» DATA SHOWN:
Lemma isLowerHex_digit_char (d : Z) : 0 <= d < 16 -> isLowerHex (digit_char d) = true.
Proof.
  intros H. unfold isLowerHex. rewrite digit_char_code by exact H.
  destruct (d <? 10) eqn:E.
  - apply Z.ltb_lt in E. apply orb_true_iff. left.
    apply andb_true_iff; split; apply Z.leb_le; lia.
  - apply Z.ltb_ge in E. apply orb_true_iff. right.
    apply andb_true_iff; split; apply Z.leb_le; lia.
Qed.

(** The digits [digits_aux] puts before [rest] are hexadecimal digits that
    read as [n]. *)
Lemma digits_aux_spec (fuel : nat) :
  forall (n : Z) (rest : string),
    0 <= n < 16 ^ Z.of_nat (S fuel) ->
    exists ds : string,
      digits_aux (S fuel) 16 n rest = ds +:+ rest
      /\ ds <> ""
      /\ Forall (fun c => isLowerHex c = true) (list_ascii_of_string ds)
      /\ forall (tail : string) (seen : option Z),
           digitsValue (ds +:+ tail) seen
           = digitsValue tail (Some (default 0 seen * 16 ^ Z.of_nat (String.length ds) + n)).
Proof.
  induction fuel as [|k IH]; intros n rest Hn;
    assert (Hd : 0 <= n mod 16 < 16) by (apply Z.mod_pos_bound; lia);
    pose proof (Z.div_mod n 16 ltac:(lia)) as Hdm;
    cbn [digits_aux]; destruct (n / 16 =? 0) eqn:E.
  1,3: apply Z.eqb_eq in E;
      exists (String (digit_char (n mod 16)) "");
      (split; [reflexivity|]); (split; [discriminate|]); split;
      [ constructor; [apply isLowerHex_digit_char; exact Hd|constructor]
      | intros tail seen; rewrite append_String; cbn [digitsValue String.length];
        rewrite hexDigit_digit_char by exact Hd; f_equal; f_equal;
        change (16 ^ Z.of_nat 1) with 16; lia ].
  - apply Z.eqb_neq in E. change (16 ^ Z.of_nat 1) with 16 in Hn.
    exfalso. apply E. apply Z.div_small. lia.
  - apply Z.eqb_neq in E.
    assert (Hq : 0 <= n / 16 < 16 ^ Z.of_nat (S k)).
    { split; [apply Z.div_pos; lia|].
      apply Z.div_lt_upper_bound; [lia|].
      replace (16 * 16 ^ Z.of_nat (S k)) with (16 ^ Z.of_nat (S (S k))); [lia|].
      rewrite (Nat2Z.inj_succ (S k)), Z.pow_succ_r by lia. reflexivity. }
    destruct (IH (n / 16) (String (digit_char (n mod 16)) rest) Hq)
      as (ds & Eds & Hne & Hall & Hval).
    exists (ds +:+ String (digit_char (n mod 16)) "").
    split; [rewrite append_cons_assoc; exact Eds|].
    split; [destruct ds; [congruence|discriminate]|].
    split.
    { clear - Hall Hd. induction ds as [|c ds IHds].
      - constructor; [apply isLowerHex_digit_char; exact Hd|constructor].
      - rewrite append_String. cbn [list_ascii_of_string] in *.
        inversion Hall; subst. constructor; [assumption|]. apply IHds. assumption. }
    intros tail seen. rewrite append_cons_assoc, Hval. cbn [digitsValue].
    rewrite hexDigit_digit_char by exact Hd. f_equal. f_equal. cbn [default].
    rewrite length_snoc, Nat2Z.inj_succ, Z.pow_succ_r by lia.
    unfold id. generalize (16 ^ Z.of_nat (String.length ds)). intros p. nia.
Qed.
* * *
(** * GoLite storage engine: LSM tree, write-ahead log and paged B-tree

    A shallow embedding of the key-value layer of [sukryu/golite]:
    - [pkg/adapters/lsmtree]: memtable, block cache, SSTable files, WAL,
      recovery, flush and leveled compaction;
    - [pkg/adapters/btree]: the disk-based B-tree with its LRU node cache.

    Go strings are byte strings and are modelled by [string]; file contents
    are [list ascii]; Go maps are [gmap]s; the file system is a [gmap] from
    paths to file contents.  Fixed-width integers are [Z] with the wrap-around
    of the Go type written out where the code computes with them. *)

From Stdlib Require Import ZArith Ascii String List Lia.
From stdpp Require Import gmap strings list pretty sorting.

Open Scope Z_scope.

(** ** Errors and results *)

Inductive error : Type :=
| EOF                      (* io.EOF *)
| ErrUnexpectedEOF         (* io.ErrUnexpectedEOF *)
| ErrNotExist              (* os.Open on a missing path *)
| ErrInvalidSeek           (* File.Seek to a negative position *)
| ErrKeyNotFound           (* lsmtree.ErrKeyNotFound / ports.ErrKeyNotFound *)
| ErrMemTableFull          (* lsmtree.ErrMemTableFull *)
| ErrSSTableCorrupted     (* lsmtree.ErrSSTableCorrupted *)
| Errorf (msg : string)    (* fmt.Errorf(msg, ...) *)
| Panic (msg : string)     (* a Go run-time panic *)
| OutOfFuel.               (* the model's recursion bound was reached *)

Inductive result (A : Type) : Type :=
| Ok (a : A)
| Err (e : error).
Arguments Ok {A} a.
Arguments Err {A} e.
---
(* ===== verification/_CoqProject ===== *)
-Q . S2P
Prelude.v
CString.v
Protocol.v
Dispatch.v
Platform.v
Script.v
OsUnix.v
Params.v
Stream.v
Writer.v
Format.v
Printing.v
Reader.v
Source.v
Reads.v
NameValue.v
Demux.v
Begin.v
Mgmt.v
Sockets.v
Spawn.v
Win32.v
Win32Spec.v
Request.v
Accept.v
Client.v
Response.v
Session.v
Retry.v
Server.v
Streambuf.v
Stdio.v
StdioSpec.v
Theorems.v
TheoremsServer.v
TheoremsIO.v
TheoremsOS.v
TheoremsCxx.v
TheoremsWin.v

» WHAT YOU HAVE TO DO: Tally the lines in the records that hold the word "gmap". Give only the total.

» FINISHED EXERCISE: 2